New Research Reveals That 95 Percent Of Baby Food Contains Toxic Metals
Just released research from a group of scientists shows that 95 percent of the baby food currently on the market contains dangerous levels of toxic metals that have been shown to damage the development of children’s brains, EcoWatch reports:
“Heavy metals that may damage a developing brain are present in 95 percent of baby foods on the market, according to new research from the advocacy organization Healthy Babies Bright Futures (HBBF), which bills itself as an alliance of scientists, nonprofit organizations and donors trying to reduce exposures to neurotoxic chemicals during the first three years of development.”
HBBF researchers looked at 168 different baby foods from 61 brands that are most commonly on shelves in the United States. Their investigation found that fully 95 percent had four toxic metals in them: arsenic, cadmium, lead, and mercury.
Overall, 26 percent of the baby food tested contained all four heavy metals, which led Dr. Philip Landrigan, a pediatrician and director of the Program in Global Public Health and the Common Good in the Schiller Institute for Integrated Science and Society at Boston College, to note:
“Arsenic, lead and other heavy metals are known causes of neurodevelopmental harm. Low level exposures add up, and exposures in early life are especially dangerous. The cumulative impact of exposures is what makes this a significant concern that demands action.”
The highest levels of neurotoxic metals were found in rice-based products, sweet potatoes, and fruit juices.
As CNN reports:
“Even in the trace amounts found in food, these contaminants can alter the developing brain and erode a child’s IQ. The impacts add up with each meal or snack a baby eats.”
But the levels found by the HBBF study were far in excess of trace levels. Four of the rice cereals tested had a form of arsenic that exceeded the FDA’s threshold of 100 parts per billion (ppb):
“These popular baby foods are not only high in inorganic arsenic, the most toxic form of arsenic, but also are nearly always contaminated with all four toxic metals.”
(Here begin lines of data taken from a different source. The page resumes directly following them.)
(** ** Second card on the card already held *)

(** C10.  If [p]'s record holds exactly the position [(r0,c0)], which [p]
    controls, then [flip(p, r0, c0)] rejects with "target controlled by a
    player".  The position loses its controller and stays face up, and it
    remains the one entry of [p]'s record. *)
Theorem flip_on_own_card_is_TargetControlled (p : string) (r0 c0 : Z) (w : World) :
  Inv (board w) →
  checkRep (board w) = true →
  players (board w) !! p = Some [(r0, c0)] →
  controllerAt (board w) r0 c0 = Some p →
  let w' := (flip p r0 c0 w).2 in
  (flip p r0 c0 w).1 = FlipDone (Rejected TargetControlled)
  ∧ controllerAt (board w') r0 c0 = None
  ∧ faceUpAt (board w') r0 c0 = true
  ∧ cardAt (board w') r0 c0 = cardAt (board w) r0 c0
  ∧ players (board w') !! p = Some [(r0, c0)].
Proof.
  intros HI Hrep Hl Hheld.
  pose proof (inv_shape _ HI) as Hs.
  destruct (checkRep_record _ _ _ Hrep Hl) as (Hp & _ & Hpos).
  destruct (Hpos r0 c0) as [Hin _]; [by constructor|].
  destruct (held_card_present _ _ _ _ HI Hheld) as [Hcard Hup].
  assert (finishPreviousForPlayer_locked p w = w) as Hfinish.
  { unfold finishPreviousForPlayer_locked. rewrite Hl, Hheld.
    by rewrite andb_false_r. }
  assert (flip_locked p r0 c0 w
          = (Fail TargetControlled,
             on_board (setControlled p [(r0, c0)])
               (on_board (setController r0 c0 None) w))) as Htry.
  { unfold flip_locked. rewrite Hrep, Hl. simpl.
    destruct (cardAt (board w) r0 c0) as [label|]; [|done].
    rewrite Hup, Hheld. simpl. by rewrite bool_decide_eq_false_2. }
  unfold flip. cbn [flip_run flip_step].
  rewrite (flip_entry_inGrid p r0 c0 w _ Hl Hin). cbn [flip_run flip_step].
  rewrite Hfinish, Htry. cbn [flip_run flip_step fst snd].
  split; [done|]. cbn [board on_board]. autorewrite with board.
  rewrite controllerAt_setController by done. rewrite decide_True by done.
  split; [done|]. split; [done|]. split; [done|].
  apply lookup_insert_eq.
Qed.

(** ** What a wake leaves alone *)

Lemma wake_cards r c w : cards (board (wakeNextWaiter_locked r c w)) = cards (board w).
Proof.
  unfold wakeNextWaiter_locked. case_bool_decide; [|done].
  unfold randomIndex. simpl. destruct (_ !! _); [|done]. simpl.
  rewrite cardAt_setWaiters. by destruct (cardAt (board w) r c).
Qed.

Lemma wake_players r c w :
  players (board (wakeNextWaiter_locked r c w)) = players (board w).
Proof.
  unfold wakeNextWaiter_locked. case_bool_decide; [|done].
  unfold randomIndex. simpl. destruct (_ !! _); [|done]. simpl.
  rewrite cardAt_setWaiters. by destruct (cardAt (board w) r c).
Qed.

Lemma wake_elsewhere r c w r' c' :
  Shape (board w) → ¬ (r' = r ∧ c' = c) →
  let w' := wakeNextWaiter_locked r c w in
  waitersAt (board w') r' c' = waitersAt (board w) r' c'
  ∧ faceUpAt (board w') r' c' = faceUpAt (board w) r' c'
  ∧ controllerAt (board w') r' c' = controllerAt (board w) r' c'.
Proof.
  intros Hs Hne. simpl.
  destruct (decide (waitersAt (board w) r c = [])) as [Hq|Hq].
  { by rewrite wake_empty. }
  destruct (picked_lookup _ w Hq) as [item Hitem].
  rewrite (wake_nonempty r c w item Hitem). cbn zeta.
  set (q' := delete _ (waitersAt (board w) r c)).
  assert (waitersAt (setWaiters r c q' (board w)) r' c'
          = waitersAt (board w) r' c') as Hq1.
  { rewrite waitersAt_setWaiters by done.
    rewrite decide_False; [done|]. intros (-> & -> & _). by apply Hne. }
  destruct (cardAt (board w) r c);
    cbn [board on_board emit notifyWatchers_locked drawn randomIndex snd];
    autorewrite with board; [|done].
  rewrite controllerAt_setController by auto with board.
  autorewrite with board. rewrite faceUpAt_setFaceUp by auto with board.
  rewrite !decide_False; [done|intros (-> & -> & _); by apply Hne..].
Qed.

(** A wake never turns a card face down. *)
Lemma wake_keeps_faceUp r c w r' c' :
  Shape (board w) → faceUpAt (board w) r' c' = true →
  faceUpAt (board (wakeNextWaiter_locked r c w)) r' c' = true.
Proof.
  intros Hs Hup.
  destruct (decide (waitersAt (board w) r c = [])) as [Hq|Hq].
  { by rewrite wake_empty. }
  destruct (picked_lookup _ w Hq) as [item Hitem].
  rewrite (wake_nonempty r c w item Hitem). cbn zeta.
  destruct (cardAt (board w) r c);
    cbn [board on_board emit notifyWatchers_locked drawn randomIndex snd];
    autorewrite with board; [|done].
  rewrite faceUpAt_setFaceUp by auto with board.
  by destruct (decide _).
Qed.

(** ** Second card: mismatch *)

Lemma put2_same {A} (m : list (list A)) r c v : at2 m r c = Some v → put2 m r c v = m.
Proof.
  unfold at2, put2. case_bool_decide; [|done]. intros Hv.
  destruct (m !! Z.to_nat r) as [line|] eqn:Hline; [|done]. simpl in Hv.
  apply list_eq. intros i. destruct (decide (i = Z.to_nat r)) as [->|Hi].
  - rewrite list_lookup_alter_eq, Hline. simpl. f_equal.
    by apply list_insert_id.
  - by rewrite list_lookup_alter_ne.
Qed.

Lemma setFaceUp_already b r c : faceUpAt b r c = true → setFaceUp r c true b = b.
Proof.
  intros Hup. unfold setFaceUp, with_faceUp. rewrite put2_same; [by destruct b|].
  unfold faceUpAt in Hup. destruct (at2 (faceUp b) r c) as [[]|]; done.
Qed.

(** C2.  In the critical section of a second-card flip by [p], whose record
    holds [(r0,c0)], on a present card [(r,c)] that is not both face up and
    controlled, and whose label differs from the one at [(r0,c0)]: the
    section returns [ok]; a change event is emitted at a board where both
    positions are face up with no controller and [p]'s record is
    [[(r0,c0),(r,c)]]; then, still in the same section, the wake on
    [(r0,c0)] runs.  The queue of [(r,c)] is not touched, [(r,c)] ends
    uncontrolled, and both positions end face up.  If nobody waits on
    [(r0,c0)] nothing more happens; otherwise exactly one waiter of that
    queue is taken out, given the position, and fulfilled. *)
Theorem second_card_mismatch_wakes_first_card_only
    (p : string) (r c r0 c0 : Z) (label : string) (w : World) :
  Inv (board w) →
  checkRep (board w) = true →
  players (board w) !! p = Some [(r0, c0)] →
  cardAt (board w) r c = Some label →
  faceUpAt (board w) r c && truthy (controllerAt (board w) r c) = false →
  cardAt (board w) r0 c0 ≠ Some label →
  ∃ b1 w1,
    board w1 = with_watchers [] b1
    ∧ trace w1 = trace w ++ [(Change (watchers (board w)), b1)]
    ∧ controllerAt b1 r0 c0 = None ∧ controllerAt b1 r c = None
    ∧ faceUpAt b1 r0 c0 = true ∧ faceUpAt b1 r c = true
    ∧ players b1 !! p = Some [(r0, c0); (r, c)]
    ∧ waiters b1 = waiters (board w)
    ∧ flip_locked p r c w = (Ok, wakeNextWaiter_locked r0 c0 w1)
    ∧ let w' := wakeNextWaiter_locked r0 c0 w1 in
      let q0 := waitersAt (board w) r0 c0 in
      waitersAt (board w') r c = waitersAt (board w) r c
      ∧ controllerAt (board w') r c = None
      ∧ faceUpAt (board w') r c = true
      ∧ faceUpAt (board w') r0 c0 = true
      ∧ players (board w') !! p = Some [(r0, c0); (r, c)]
      ∧ (q0 = [] → w' = w1)
      ∧ (q0 ≠ [] →
         ∃ idx item b2,
           q0 !! idx = Some item
           ∧ waitersAt (board w') r0 c0 = delete idx q0
           ∧ controllerAt (board w') r0 c0 = Some (pid item)
           ∧ trace w' = trace w1 ++ [(Change [], b2);
                                     (Fulfil (deferred item), board w')]).
Proof.
  intros HI Hrep Hl Hcard Hfree Hdiff.
  pose proof (inv_shape _ HI) as Hs.
  destruct (checkRep_record _ _ _ Hrep Hl) as (Hp & _ & Hpos).
  destruct (Hpos r0 c0) as [Hin0 Hown0]; [by constructor|].
  assert (cardAt (board w) r c ≠ None) as Hpresent by by rewrite Hcard.
  pose proof (card_inGrid _ _ _ Hs Hpresent) as Hin.
  assert (faceUpAt (board w) r0 c0 = true) as Hup0.
  { destruct Hown0 as [Hheld|[_ Hup]]; [|done].
    by destruct (held_card_present _ _ _ _ HI Hheld). }
  assert (¬ (r0 = r ∧ c0 = c)) as Hne by (intros [-> ->]; congruence).
  assert (¬ (r = r0 ∧ c = c0)) as Hne' by (intros [-> ->]; congruence).
  (* the board once the second card is turned over and taken *)
  set (bu := setFaceUp r c true (board w)).
  assert (Shape bu) as Hsu by (subst bu; auto with board).
  assert (faceUpAt bu r c = true ∧ faceUpAt bu r0 c0 = true) as [Hupu Hupu0].
  { subst bu. rewrite !faceUpAt_setFaceUp by done. rewrite decide_True by done.
    rewrite decide_False; [done|]. intros (-> & -> & _). by apply Hne. }
  set (b1 := setControlled p [(r0, c0); (r, c)]
               (setController r c None
                  (setController r0 c0 None
                     (setController r c (Some p) bu)))).
  set (w1 := notifyWatchers_locked
               (mkWorld b1 (fresh w) (rng w) (draws w) (trace w))).
  assert (flip_locked p r c w = (Ok, wakeNextWaiter_locked r0 c0 w1)) as Htry.
  { unfold flip_locked. rewrite Hrep, Hl. cbn [negb].
    rewrite Hcard, Hfree.
    destruct (faceUpAt (board w) r c) eqn:Hup; cbn [negb board on_board];
      autorewrite with board; rewrite Hcard;
      rewrite (bool_decide_eq_false_2 (cardAt (board w) r0 c0 = Some label))
        by done;
      rewrite andb_false_r; subst w1 b1 bu; [|reflexivity].
    by rewrite setFaceUp_already. }
  assert (Shape b1) as Hs1 by (subst b1; auto 6 with board).
  assert (controllerAt b1 r0 c0 = None) as Hc10.
  { subst b1. autorewrite with board.
    rewrite !controllerAt_setController by auto with board.
    rewrite decide_False by (intros (-> & -> & _); by apply Hne).
    by rewrite decide_True. }
  assert (controllerAt b1 r c = None) as Hc1.
  { subst b1. autorewrite with board.
    rewrite !controllerAt_setController by auto with board.
    by rewrite decide_True. }
  assert (faceUpAt b1 r c = true ∧ faceUpAt b1 r0 c0 = true) as [Hup1 Hup10].
  { subst b1. by autorewrite with board. }
  assert (players b1 !! p = Some [(r0, c0); (r, c)]) as Hpl1.
  { subst b1. apply lookup_insert_eq. }
  assert (waiters b1 = waiters (board w)) as Hw1 by done.
  assert (Shape (board w1)) as Hsw1 by (subst w1; simpl; auto with board).
  exists b1, w1.
  split; [done|]. split; [done|].
  do 7 (split; [done|]).
  cbn zeta.
  destruct (wake_elsewhere r0 c0 w1 r c Hsw1 Hne') as (Eq & Eup & Ectl).
  split; [by rewrite Eq|].
  split; [by rewrite Ectl|]. split; [by rewrite Eup|].
  split; [by apply wake_keeps_faceUp|].
  split; [by rewrite wake_players|].
  assert (waitersAt (board w1) r0 c0 = waitersAt (board w) r0 c0) as Hq0 by done.
  split.
  { intros Hq. apply wake_empty. by rewrite Hq0. }
  intros Hq. rewrite <- Hq0 in Hq.
  destruct (picked_lookup _ w1 Hq) as [item Hitem].
  assert (cardAt (board w1) r0 c0 ≠ None) as Hcard0.
  { destruct Hown0 as [Hheld|[Hc0 _]]; [|done].
    by destruct (held_card_present _ _ _ _ HI Hheld). }
  pose proof (wake_nonempty r0 c0 w1 item Hitem) as Hwake. cbn zeta in Hwake.
  destruct (cardAt (board w1) r0 c0) as [label0|] eqn:Hlab0; [|done].
  set (idx := picked (waitersAt (board w1) r0 c0) w1) in *.
  set (bw := setWaiters r0 c0 (delete idx (waitersAt (board w1) r0 c0)) (board w1)).
  assert (Shape bw) as Hsw by (subst bw; auto with board).
  exists idx, item,
    (setController r0 c0 (Some (pid item)) (setFaceUp r0 c0 true bw)).
  rewrite Hwake. split; [done|].
  cbn [board emit notifyWatchers_locked on_board drawn randomIndex snd trace].
  fold bw. autorewrite with board.
  rewrite controllerAt_setController by auto with board.
  rewrite decide_True by done.
  split.
  { subst bw. rewrite waitersAt_setWaiters by done. by rewrite decide_True. }
  split; [done|].
  by rewrite <- app_assoc.
Qed.

(** The invariant at the end of a schedule run on a new board. *)
Lemma Inv_schedule R C init b rng ms :
  newBoard R C init = inr b → Inv (board (schedule ms (initial b rng, [])).1).
Proof.
  intros Hnew.
  apply (Inv_reachable (initial b rng, []) _ (schedule_reachable ms _)).
  by apply (Inv_newBoard R C init).
Qed.

Lemma second_card_mismatch_wakes_first_card_only_witness :
  let w := Waiting.twoWaiters.1 in
  players (board w) !! "alice" = Some [(0, 0)%Z]
  ∧ cardAt (board w) 0 1 = Some "B"
  ∧ cardAt (board w) 0 0 ≠ Some "B"
  ∧ (flip_locked "alice" 0 1 w).1 = Ok
  ∧ controllerAt (board (flip_locked "alice" 0 1 w).2) 0 1 = None
  ∧ faceUpAt (board (flip_locked "alice" 0 1 w).2) 0 1 = true.
Proof.
  intros w.
  assert (players (board w) !! "alice" = Some [(0, 0)%Z]) as Hl
    by (vm_compute; reflexivity).
  assert (cardAt (board w) 0 1 = Some "B") as Hcard by (vm_compute; reflexivity).
  assert (cardAt (board w) 0 0 ≠ Some "B") as Hdiff by (vm_compute; discriminate).
  split; [exact Hl|]. split; [exact Hcard|]. split; [exact Hdiff|].
  destruct (second_card_mismatch_wakes_first_card_only
              "alice" 0 1 0 0 "B" w) as (b1 & w1 & _ & _ & _ & _ & _ & _ & _ & _ & Htry & Hend).
  - apply (Inv_schedule 1 3 (Some ["A"; "B"; "A"])). vm_compute; reflexivity.
  - vm_compute; reflexivity.
  - exact Hl.
  - exact Hcard.
  - vm_compute; reflexivity.
  - exact Hdiff.
  - rewrite Htry. cbn [fst snd].
    destruct Hend as (_ & Hfree & Hup & _).
    split; [reflexivity|]. split; [exact Hfree|exact Hup].
Defined.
Additionally, the report reveals that 83 percent of baby foods had more lead than the 1-ppb recommended public health advocates. One in every five foods tested had over 10 times that amount of lead, leading the authors to comment:
“Even very low exposure levels cause lower academic achievement, attention deficits and behavior problems. No safe level of exposure has been identified.”
The results confirm another study which was conducted by the Food and Drug Administration (FDA). That study found at least one of the four toxic metals in 33 of 39 baby foods.
Shortly after the HBBF study was released, the group started a petition that urges the FDA to set much stricter limits on arsenic in baby food, with HBBF research director and study author Jane Houlihan remarking:
“Current arsenic contamination levels in rice cereal and juice are 36% and 75% less, respectively, than the amounts measured a decade ago. When FDA acts, companies respond. We need the FDA to use their authority more effectively, and much more quickly, to reduce toxic heavy metals in baby foods.”
Unless and until the FDA acts, HBBF urges parents to protect their children by feeding them rice-free snacks “frozen bananas and chilled cucumbers instead of teething biscuits, oatmeal instead of rice cereal, and offering a wide variety of fresh fruits and vegetables.”